◆ **WHAT YOU WILL DO**:
Print every record below exactly as written.

<<<<

(** * weather-thingy: a shallow embedding of the weather dashboard

  The development follows the three TypeScript units of the repository:

  - [WeatherService]  : [src/lib/weather-service.ts], the normaliser that
    turns OpenWeatherMap 2.5 payloads into the record shown by the UI;
  - [UseGeolocation]  : the [useGeolocation] hook, i.e. the permission /
    position state machine with its New York fallback;
  - [WeatherApp]      : the page component, i.e. the two handlers
    [fetchWeatherByCoordinates] and [handleSearch].

  JavaScript numbers are IEEE-754 binary64 values and are modelled by
  Rocq's primitive floats, so [Math.round], [<], [||] and the literals of
  the source mean here exactly what they mean in the browser.  Remote
  calls are answered by an oracle ([Network]); every call is recorded in a
  log, and exceptions are explicit ([JsError + A]). *)

From Stdlib Require Import ZArith Floats Uint63 String Ascii List Bool Lia.
From Stdlib Require Import DecimalString Permutation.
Import ListNotations.

Set Warnings "-inexact-float".

Local Open Scope string_scope.
Local Open Scope list_scope.
Local Open Scope Z_scope.

(* ================================================================== *)
(** * JavaScript primitives used by the sources                       *)
(* ================================================================== *)

Module Js.

(** A JS [number]. *)
Definition number : Type := float.

Definition isNaN (x : number) : bool := negb (PrimFloat.eqb x x).

(** [ToBoolean] on numbers: [+0], [-0] and [NaN] are falsy. *)
Definition truthy (x : number) : bool :=
  negb (PrimFloat.eqb x 0%float || isNaN x).

(** [v || d] where [v] is a possibly absent ([undefined]) number. *)
Definition orDefault (v : option number) (d : number) : number :=
  match v with
  | Some x => if truthy x then x else d
  | None => d
  end.

(** The integral double of an integer of magnitude below 2^53. *)
Definition ofZ (n : Z) : number :=
  if n <? 0
  then PrimFloat.opp (PrimFloat.of_uint63 (Uint63.of_Z (- n)))
  else PrimFloat.of_uint63 (Uint63.of_Z n).

(** [Math.round]: non-finite and integral values are returned as they
    are; otherwise the closest integer, ties towards +infinity, with the
    sign of zero kept for results in [-0.5, 0).  A finite double with a
    negative exponent [e] is [m * 2^e] with [m < 2^53], so the rounded
    integer is computed exactly as [floor ((2 m + 2^-e) / 2^(1-e))]. *)
Definition Math_round (x : number) : number :=
  match Prim2SF x with
  | S754_finite s m e =>
      if 0 <=? e then x
      else
        let d := 2 ^ (- e) in
        let num := if s then Z.neg m else Z.pos m in
        let n := (2 * num + d) / (2 * d) in
        if n =? 0 then (if s then (-0)%float else 0%float) else ofZ n
  | _ => x
  end.

Definition Math_abs (x : number) : number := PrimFloat.abs x.

(** Template-literal rendering of an integer-valued number. *)
Definition showZ (n : Z) : string := NilZero.string_of_int (Z.to_int n).

(** A thrown value: an [Error] object with its [name] and [message]. *)
Record JsError : Type := mkError { err_name : string; err_message : string }.

Definition Error (msg : string) : JsError := mkError "Error" msg.
Definition TypeError (msg : string) : JsError := mkError "TypeError" msg.
Definition RangeError (msg : string) : JsError := mkError "RangeError" msg.

(** Synchronous code that may throw. *)
Definition Result (A : Type) : Type := (JsError + A)%type.

Definition rbind {A B} (m : Result A) (k : A -> Result B) : Result B :=
  match m with
  | inl e => inl e
  | inr a => k a
  end.

(** ** Strings

    A string is its sequence of UTF-8 bytes.  Case mapping and white
    space are those of the ASCII range: other bytes are left as they are
    by [toUpperCase] and [toLowerCase] and are not white space. *)

Definition upperChar (c : ascii) : ascii :=
  let n := nat_of_ascii c in
  if ((97 <=? n) && (n <=? 122))%nat then ascii_of_nat (n - 32) else c.

Definition lowerChar (c : ascii) : ascii :=
  let n := nat_of_ascii c in
  if ((65 <=? n) && (n <=? 90))%nat then ascii_of_nat (n + 32) else c.

Fixpoint mapString (f : ascii -> ascii) (s : string) : string :=
  match s with
  | EmptyString => EmptyString
  | String c s' => String (f c) (mapString f s')
  end.

Definition toUpperCase : string -> string := mapString upperChar.
Definition toLowerCase : string -> string := mapString lowerChar.

(** White space and line terminators removed by [String.prototype.trim]:
    TAB, LF, VT, FF, CR and SPACE. *)
Definition isWhiteSpace (c : ascii) : bool :=
  let n := nat_of_ascii c in
  ((9 <=? n) && (n <=? 13) || (n =? 32))%nat.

>>>>

◆ **RESULT OF THE EXERCISE**:
(** * weather-thingy: a shallow embedding of the weather dashboard

  The development follows the three TypeScript units of the repository:

  - [WeatherService]  : [src/lib/weather-service.ts], the normaliser that
    turns OpenWeatherMap 2.5 payloads into the record shown by the UI;
  - [UseGeolocation]  : the [useGeolocation] hook, i.e. the permission /
    position state machine with its New York fallback;
  - [WeatherApp]      : the page component, i.e. the two handlers
    [fetchWeatherByCoordinates] and [handleSearch].

  JavaScript numbers are IEEE-754 binary64 values and are modelled by
  Rocq's primitive floats, so [Math.round], [<], [||] and the literals of
  the source mean here exactly what they mean in the browser.  Remote
  calls are answered by an oracle ([Network]); every call is recorded in a
  log, and exceptions are explicit ([JsError + A]). *)

From Stdlib Require Import ZArith Floats Uint63 String Ascii List Bool Lia.
From Stdlib Require Import DecimalString Permutation.
Import ListNotations.

Set Warnings "-inexact-float".

Local Open Scope string_scope.
Local Open Scope list_scope.
Local Open Scope Z_scope.

(* ================================================================== *)
(** * JavaScript primitives used by the sources                       *)
(* ================================================================== *)

Module Js.

(** A JS [number]. *)
Definition number : Type := float.

Definition isNaN (x : number) : bool := negb (PrimFloat.eqb x x).

(** [ToBoolean] on numbers: [+0], [-0] and [NaN] are falsy. *)
Definition truthy (x : number) : bool :=
  negb (PrimFloat.eqb x 0%float || isNaN x).

(** [v || d] where [v] is a possibly absent ([undefined]) number. *)
Definition orDefault (v : option number) (d : number) : number :=
  match v with
  | Some x => if truthy x then x else d
  | None => d
  end.

(** The integral double of an integer of magnitude below 2^53. *)
Definition ofZ (n : Z) : number :=
  if n <? 0
  then PrimFloat.opp (PrimFloat.of_uint63 (Uint63.of_Z (- n)))
  else PrimFloat.of_uint63 (Uint63.of_Z n).

(** [Math.round]: non-finite and integral values are returned as they
    are; otherwise the closest integer, ties towards +infinity, with the
    sign of zero kept for results in [-0.5, 0).  A finite double with a
    negative exponent [e] is [m * 2^e] with [m < 2^53], so the rounded
    integer is computed exactly as [floor ((2 m + 2^-e) / 2^(1-e))]. *)
Definition Math_round (x : number) : number :=
  match Prim2SF x with
  | S754_finite s m e =>
      if 0 <=? e then x
      else
        let d := 2 ^ (- e) in
        let num := if s then Z.neg m else Z.pos m in
        let n := (2 * num + d) / (2 * d) in
        if n =? 0 then (if s then (-0)%float else 0%float) else ofZ n
  | _ => x
  end.

Definition Math_abs (x : number) : number := PrimFloat.abs x.

(** Template-literal rendering of an integer-valued number. *)
Definition showZ (n : Z) : string := NilZero.string_of_int (Z.to_int n).

(** A thrown value: an [Error] object with its [name] and [message]. *)
Record JsError : Type := mkError { err_name : string; err_message : string }.

Definition Error (msg : string) : JsError := mkError "Error" msg.
Definition TypeError (msg : string) : JsError := mkError "TypeError" msg.
Definition RangeError (msg : string) : JsError := mkError "RangeError" msg.

(** Synchronous code that may throw. *)
Definition Result (A : Type) : Type := (JsError + A)%type.

Definition rbind {A B} (m : Result A) (k : A -> Result B) : Result B :=
  match m with
  | inl e => inl e
  | inr a => k a
  end.

(** ** Strings

    A string is its sequence of UTF-8 bytes.  Case mapping and white
    space are those of the ASCII range: other bytes are left as they are
    by [toUpperCase] and [toLowerCase] and are not white space. *)

Definition upperChar (c : ascii) : ascii :=
  let n := nat_of_ascii c in
  if ((97 <=? n) && (n <=? 122))%nat then ascii_of_nat (n - 32) else c.

Definition lowerChar (c : ascii) : ascii :=
  let n := nat_of_ascii c in
  if ((65 <=? n) && (n <=? 90))%nat then ascii_of_nat (n + 32) else c.

Fixpoint mapString (f : ascii -> ascii) (s : string) : string :=
  match s with
  | EmptyString => EmptyString
  | String c s' => String (f c) (mapString f s')
  end.

Definition toUpperCase : string -> string := mapString upperChar.
Definition toLowerCase : string -> string := mapString lowerChar.

(** White space and line terminators removed by [String.prototype.trim]:
    TAB, LF, VT, FF, CR and SPACE. *)
Definition isWhiteSpace (c : ascii) : bool :=
  let n := nat_of_ascii c in
  ((9 <=? n) && (n <=? 13) || (n =? 32))%nat.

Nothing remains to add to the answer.